» About this task:
Wherever a line of the records contains "Delete", copy that line.

Dataset entries:
────
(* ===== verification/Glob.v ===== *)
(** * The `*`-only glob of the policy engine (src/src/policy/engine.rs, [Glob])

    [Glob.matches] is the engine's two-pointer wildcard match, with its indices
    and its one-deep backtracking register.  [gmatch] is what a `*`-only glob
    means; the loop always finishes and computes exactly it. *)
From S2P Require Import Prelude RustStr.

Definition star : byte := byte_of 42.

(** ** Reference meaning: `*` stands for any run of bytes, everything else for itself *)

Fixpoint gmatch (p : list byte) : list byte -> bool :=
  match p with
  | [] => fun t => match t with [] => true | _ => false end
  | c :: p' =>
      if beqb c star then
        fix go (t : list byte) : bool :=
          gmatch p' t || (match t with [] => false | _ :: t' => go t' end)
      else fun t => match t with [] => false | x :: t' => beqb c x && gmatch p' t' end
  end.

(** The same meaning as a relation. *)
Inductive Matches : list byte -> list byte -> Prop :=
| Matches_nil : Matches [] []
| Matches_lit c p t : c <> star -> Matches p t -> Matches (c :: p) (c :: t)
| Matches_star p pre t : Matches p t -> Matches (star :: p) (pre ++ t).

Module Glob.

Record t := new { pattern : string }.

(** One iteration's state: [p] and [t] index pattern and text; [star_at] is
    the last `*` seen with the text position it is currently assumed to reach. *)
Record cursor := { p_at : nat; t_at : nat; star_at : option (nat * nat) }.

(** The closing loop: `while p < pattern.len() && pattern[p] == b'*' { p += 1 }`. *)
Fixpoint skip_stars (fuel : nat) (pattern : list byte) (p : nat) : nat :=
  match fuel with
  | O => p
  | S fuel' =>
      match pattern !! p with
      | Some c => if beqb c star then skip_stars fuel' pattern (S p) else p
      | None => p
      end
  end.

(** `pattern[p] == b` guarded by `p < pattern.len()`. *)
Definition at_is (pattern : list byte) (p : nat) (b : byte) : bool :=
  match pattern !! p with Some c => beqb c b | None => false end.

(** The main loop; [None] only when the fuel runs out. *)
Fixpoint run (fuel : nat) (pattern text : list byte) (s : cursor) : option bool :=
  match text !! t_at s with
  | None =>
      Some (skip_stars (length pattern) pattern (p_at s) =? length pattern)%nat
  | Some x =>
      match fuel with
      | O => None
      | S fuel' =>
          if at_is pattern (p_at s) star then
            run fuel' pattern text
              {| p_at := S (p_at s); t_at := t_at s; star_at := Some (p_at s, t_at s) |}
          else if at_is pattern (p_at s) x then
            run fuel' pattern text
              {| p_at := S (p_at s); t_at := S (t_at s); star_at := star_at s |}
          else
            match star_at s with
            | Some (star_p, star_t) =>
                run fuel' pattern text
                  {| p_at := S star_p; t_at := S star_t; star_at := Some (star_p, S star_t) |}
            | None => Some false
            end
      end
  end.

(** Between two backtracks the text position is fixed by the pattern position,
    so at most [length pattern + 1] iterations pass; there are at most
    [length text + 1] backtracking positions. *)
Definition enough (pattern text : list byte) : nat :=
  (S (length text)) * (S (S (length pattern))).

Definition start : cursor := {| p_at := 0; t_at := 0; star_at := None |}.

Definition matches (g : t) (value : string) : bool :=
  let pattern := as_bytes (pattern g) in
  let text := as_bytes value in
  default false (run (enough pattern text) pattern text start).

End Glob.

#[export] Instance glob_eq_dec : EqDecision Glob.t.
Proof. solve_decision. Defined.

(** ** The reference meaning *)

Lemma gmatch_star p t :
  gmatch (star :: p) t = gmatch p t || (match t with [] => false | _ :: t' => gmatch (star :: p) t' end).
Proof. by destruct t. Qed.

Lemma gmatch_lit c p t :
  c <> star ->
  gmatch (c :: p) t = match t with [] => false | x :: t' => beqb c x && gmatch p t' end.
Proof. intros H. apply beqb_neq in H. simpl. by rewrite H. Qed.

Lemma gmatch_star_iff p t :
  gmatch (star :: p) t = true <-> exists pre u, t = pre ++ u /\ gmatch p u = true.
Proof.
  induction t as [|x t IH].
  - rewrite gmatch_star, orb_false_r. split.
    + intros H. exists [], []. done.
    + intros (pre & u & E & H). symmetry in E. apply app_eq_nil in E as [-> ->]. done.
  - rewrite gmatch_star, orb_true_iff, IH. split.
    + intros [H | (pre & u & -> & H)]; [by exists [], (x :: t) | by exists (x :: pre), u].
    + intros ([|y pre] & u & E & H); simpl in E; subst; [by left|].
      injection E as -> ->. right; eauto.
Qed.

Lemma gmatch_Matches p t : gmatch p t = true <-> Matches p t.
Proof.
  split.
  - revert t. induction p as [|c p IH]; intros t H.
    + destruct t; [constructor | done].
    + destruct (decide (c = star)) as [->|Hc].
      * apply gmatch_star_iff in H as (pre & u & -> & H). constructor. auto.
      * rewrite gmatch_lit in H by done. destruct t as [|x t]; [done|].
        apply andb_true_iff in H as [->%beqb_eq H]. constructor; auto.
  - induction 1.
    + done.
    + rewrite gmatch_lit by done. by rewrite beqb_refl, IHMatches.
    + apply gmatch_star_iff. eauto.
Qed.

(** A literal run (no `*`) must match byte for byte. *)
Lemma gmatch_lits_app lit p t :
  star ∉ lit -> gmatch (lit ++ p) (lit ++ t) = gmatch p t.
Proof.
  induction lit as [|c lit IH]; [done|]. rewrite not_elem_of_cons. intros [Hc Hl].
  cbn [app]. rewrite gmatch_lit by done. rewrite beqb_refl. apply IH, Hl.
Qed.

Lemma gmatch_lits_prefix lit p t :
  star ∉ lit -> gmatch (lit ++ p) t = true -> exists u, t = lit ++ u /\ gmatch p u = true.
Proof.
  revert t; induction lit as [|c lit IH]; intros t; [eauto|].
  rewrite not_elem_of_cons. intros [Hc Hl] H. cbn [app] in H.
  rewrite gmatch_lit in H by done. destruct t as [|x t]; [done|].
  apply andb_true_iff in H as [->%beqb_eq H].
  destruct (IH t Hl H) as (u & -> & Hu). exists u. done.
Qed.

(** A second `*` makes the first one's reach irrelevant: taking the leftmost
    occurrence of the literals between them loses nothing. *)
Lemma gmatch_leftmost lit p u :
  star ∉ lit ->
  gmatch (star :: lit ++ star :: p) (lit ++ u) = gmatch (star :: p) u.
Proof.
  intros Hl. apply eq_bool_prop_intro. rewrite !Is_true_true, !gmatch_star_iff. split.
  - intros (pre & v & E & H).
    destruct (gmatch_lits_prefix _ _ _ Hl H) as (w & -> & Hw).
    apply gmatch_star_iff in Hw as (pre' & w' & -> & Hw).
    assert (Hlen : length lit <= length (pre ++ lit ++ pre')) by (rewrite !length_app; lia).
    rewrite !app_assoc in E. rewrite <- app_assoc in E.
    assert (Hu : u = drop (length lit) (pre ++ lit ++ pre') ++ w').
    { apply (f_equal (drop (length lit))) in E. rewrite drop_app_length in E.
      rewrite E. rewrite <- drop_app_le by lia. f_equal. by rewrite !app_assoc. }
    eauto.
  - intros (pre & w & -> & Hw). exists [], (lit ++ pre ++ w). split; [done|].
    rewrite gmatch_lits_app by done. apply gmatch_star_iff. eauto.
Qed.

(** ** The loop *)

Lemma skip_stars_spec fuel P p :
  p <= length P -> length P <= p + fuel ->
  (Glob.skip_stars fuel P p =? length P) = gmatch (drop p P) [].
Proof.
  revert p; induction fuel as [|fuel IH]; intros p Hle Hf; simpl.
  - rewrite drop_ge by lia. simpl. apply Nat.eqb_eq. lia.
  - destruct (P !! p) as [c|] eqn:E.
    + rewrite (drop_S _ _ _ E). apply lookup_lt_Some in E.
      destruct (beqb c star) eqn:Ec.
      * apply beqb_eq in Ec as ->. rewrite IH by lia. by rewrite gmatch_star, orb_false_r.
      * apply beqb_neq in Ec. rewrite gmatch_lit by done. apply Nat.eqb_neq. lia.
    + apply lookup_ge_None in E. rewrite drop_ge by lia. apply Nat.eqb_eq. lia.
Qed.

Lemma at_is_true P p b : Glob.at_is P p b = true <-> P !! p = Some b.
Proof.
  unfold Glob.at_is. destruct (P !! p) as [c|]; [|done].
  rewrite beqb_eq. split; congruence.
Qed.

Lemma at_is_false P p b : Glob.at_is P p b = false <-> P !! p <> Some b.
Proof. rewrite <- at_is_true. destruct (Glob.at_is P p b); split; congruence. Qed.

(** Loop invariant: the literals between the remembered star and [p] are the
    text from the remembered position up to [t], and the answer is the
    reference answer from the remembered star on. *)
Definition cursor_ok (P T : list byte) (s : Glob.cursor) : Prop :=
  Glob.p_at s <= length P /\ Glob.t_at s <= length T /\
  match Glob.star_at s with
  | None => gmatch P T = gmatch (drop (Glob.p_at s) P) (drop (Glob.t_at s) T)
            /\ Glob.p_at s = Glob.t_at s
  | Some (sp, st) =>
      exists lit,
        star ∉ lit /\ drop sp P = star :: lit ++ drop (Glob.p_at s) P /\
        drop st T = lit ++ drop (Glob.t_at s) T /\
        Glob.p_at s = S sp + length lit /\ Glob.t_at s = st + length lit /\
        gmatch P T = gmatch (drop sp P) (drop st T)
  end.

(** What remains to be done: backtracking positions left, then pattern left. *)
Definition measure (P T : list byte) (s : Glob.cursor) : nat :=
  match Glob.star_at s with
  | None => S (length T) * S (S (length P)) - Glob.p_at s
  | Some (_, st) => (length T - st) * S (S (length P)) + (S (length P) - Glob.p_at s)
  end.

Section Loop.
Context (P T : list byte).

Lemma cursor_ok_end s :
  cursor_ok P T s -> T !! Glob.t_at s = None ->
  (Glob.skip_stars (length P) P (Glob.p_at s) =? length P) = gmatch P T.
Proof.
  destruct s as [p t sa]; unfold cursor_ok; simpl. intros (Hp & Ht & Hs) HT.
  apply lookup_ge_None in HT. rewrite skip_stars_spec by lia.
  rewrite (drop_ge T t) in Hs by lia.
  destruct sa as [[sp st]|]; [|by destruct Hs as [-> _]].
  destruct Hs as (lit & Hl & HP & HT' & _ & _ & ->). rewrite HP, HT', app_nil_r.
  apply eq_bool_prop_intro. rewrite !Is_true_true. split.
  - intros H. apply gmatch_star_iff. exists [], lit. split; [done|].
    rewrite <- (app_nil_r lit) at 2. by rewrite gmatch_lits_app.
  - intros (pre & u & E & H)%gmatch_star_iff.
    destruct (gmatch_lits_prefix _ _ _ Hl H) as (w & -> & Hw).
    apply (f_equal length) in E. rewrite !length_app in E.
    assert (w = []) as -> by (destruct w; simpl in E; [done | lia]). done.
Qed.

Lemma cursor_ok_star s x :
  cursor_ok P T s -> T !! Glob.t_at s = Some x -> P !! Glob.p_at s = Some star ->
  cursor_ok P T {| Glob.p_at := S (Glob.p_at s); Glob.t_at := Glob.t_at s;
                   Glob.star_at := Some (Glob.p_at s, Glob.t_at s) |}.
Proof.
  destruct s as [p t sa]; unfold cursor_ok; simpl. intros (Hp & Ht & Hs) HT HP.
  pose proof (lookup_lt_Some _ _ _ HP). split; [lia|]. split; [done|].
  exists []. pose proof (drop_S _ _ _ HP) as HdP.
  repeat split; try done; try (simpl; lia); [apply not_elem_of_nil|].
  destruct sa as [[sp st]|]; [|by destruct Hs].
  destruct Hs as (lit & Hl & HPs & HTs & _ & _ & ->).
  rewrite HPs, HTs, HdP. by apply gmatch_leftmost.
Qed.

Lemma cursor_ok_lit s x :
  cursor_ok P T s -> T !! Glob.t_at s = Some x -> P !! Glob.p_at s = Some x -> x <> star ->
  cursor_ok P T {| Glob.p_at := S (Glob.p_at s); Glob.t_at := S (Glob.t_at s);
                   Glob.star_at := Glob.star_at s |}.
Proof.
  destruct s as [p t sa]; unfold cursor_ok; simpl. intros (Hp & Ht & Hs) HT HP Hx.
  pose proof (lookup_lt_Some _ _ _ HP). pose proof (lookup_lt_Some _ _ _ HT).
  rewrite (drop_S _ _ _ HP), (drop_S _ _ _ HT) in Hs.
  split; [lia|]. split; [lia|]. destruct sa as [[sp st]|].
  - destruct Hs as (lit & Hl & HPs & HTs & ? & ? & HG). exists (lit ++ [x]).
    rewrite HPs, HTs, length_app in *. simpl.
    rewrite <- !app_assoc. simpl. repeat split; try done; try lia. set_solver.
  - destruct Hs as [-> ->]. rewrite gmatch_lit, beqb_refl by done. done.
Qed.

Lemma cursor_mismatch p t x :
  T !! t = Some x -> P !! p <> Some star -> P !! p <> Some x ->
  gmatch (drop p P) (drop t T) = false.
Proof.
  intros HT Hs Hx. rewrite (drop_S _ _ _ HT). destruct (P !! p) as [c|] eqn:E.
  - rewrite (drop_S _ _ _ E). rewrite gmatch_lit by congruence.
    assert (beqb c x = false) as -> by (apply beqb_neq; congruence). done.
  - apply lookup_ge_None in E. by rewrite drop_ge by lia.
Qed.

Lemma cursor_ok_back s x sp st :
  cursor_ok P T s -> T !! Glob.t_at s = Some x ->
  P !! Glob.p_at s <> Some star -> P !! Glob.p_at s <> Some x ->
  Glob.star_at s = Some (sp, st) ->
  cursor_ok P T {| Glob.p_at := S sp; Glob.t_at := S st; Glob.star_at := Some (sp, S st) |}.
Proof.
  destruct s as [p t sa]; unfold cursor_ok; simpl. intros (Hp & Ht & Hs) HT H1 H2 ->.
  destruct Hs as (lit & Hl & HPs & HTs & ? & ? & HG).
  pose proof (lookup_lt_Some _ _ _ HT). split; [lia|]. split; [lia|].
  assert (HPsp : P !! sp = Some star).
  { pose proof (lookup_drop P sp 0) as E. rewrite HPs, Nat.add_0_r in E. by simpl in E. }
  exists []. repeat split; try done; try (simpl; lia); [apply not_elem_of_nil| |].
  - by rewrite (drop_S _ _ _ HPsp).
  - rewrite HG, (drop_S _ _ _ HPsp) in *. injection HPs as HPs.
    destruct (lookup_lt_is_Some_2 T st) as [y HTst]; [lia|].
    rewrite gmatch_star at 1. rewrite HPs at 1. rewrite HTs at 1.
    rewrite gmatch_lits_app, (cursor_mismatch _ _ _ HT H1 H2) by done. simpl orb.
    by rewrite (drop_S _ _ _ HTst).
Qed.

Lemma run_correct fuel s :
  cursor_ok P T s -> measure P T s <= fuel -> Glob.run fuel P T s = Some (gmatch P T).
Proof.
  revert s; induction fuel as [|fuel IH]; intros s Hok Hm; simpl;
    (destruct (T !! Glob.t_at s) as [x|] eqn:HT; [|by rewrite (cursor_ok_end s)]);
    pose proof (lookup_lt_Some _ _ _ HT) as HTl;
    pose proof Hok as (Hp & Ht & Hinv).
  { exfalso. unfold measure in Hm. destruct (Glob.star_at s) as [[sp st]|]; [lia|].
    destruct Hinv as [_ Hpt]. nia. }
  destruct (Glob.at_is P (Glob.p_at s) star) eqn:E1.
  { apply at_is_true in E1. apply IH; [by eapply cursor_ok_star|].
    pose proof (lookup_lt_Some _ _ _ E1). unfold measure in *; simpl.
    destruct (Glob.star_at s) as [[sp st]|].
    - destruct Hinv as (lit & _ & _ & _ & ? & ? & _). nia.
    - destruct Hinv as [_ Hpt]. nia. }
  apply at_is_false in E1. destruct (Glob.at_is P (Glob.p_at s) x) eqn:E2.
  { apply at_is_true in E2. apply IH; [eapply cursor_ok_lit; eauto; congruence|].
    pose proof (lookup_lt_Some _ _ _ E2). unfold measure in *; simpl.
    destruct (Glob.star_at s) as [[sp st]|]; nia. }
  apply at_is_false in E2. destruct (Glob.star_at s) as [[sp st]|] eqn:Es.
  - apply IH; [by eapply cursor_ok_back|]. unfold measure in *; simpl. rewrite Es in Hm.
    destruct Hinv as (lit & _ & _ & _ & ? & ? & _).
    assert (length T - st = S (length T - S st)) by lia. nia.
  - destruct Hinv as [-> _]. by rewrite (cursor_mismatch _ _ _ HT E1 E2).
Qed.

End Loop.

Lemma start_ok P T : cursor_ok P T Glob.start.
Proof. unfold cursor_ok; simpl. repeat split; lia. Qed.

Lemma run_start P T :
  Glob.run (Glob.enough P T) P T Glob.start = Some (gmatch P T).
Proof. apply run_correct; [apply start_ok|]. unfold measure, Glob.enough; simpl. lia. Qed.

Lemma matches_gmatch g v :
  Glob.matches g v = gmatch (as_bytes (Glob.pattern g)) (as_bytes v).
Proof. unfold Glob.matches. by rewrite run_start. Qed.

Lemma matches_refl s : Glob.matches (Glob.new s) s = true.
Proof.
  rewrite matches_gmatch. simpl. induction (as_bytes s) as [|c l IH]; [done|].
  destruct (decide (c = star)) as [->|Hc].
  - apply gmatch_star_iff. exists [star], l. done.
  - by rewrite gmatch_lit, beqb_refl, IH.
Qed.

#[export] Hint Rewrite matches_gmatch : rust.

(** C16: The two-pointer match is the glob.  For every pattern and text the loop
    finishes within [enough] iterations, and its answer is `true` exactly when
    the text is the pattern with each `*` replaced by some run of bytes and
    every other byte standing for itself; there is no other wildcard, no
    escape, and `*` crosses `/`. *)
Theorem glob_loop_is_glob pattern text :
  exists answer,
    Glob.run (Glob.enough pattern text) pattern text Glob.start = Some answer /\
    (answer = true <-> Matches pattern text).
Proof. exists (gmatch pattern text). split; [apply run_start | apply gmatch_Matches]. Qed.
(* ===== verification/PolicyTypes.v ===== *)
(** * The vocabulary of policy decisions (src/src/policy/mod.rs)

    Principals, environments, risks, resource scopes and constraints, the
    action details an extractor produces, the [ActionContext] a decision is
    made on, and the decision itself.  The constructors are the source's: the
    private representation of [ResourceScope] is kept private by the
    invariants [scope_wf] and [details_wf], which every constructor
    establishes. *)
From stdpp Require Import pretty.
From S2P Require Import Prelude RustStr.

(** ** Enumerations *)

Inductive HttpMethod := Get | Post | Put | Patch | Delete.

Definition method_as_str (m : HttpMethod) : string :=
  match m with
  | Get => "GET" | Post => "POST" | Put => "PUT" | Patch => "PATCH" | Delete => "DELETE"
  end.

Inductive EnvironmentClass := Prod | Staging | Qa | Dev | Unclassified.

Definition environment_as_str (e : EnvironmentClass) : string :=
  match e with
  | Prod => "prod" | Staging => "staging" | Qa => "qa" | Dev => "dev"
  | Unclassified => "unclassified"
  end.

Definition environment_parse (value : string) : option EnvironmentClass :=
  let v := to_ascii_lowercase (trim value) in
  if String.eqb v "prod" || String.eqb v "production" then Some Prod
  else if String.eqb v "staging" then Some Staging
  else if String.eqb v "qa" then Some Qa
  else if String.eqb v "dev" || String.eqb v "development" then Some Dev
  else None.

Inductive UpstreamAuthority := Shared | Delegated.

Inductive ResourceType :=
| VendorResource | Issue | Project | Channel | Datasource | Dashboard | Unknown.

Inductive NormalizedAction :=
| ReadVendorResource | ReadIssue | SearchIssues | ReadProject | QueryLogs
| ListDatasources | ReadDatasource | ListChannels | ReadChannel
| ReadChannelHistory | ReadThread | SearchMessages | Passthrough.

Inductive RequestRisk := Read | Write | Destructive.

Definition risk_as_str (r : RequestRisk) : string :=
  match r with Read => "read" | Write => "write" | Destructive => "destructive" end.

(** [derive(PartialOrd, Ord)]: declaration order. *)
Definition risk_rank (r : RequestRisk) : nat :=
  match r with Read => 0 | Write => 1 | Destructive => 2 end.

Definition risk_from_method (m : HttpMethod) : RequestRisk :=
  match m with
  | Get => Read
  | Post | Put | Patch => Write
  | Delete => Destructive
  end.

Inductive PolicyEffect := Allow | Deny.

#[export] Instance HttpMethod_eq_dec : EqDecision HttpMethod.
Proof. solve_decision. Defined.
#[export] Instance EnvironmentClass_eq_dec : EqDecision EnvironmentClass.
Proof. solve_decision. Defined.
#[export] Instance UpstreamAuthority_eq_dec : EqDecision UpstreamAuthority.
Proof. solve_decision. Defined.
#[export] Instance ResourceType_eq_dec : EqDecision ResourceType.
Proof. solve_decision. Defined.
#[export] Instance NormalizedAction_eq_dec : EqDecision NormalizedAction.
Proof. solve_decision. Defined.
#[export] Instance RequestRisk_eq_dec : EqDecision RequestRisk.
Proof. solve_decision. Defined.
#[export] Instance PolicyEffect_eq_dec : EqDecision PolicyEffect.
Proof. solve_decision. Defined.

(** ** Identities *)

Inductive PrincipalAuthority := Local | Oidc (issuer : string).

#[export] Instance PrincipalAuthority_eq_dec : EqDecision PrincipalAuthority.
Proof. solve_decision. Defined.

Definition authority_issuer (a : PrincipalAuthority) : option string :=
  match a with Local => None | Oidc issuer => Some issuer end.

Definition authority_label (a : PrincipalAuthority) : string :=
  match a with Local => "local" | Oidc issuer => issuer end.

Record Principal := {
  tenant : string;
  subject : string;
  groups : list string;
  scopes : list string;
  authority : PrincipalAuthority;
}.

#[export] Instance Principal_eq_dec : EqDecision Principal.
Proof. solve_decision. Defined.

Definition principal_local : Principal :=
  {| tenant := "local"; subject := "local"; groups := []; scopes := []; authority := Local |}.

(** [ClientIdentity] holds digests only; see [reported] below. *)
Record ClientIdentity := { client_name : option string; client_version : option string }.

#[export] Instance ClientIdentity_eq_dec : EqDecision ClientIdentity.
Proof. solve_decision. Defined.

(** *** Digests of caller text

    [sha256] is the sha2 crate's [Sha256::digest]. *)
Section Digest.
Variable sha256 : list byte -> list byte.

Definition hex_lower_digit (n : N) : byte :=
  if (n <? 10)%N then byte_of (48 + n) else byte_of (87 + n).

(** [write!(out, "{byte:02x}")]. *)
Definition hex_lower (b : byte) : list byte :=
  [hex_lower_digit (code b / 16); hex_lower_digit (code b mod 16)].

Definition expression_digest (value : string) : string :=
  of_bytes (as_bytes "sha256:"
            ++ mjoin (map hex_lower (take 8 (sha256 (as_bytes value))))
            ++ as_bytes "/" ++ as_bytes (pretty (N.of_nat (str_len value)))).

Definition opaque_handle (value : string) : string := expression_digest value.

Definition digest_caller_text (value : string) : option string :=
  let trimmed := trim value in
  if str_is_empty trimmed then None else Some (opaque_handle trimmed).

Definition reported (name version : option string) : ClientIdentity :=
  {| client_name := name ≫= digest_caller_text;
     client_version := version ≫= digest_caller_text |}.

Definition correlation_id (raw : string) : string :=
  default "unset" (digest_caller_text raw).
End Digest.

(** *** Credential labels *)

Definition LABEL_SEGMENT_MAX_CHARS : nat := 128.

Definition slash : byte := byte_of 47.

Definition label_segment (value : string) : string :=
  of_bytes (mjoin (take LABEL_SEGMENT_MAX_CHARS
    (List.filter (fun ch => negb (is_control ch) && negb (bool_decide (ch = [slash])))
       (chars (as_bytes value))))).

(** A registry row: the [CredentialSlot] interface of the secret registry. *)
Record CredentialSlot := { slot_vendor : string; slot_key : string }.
────
» Written reply:
Inductive HttpMethod := Get | Post | Put | Patch | Delete.
  | Get => "GET" | Post => "POST" | Put => "PUT" | Patch => "PATCH" | Delete => "DELETE"
  | Delete => Destructive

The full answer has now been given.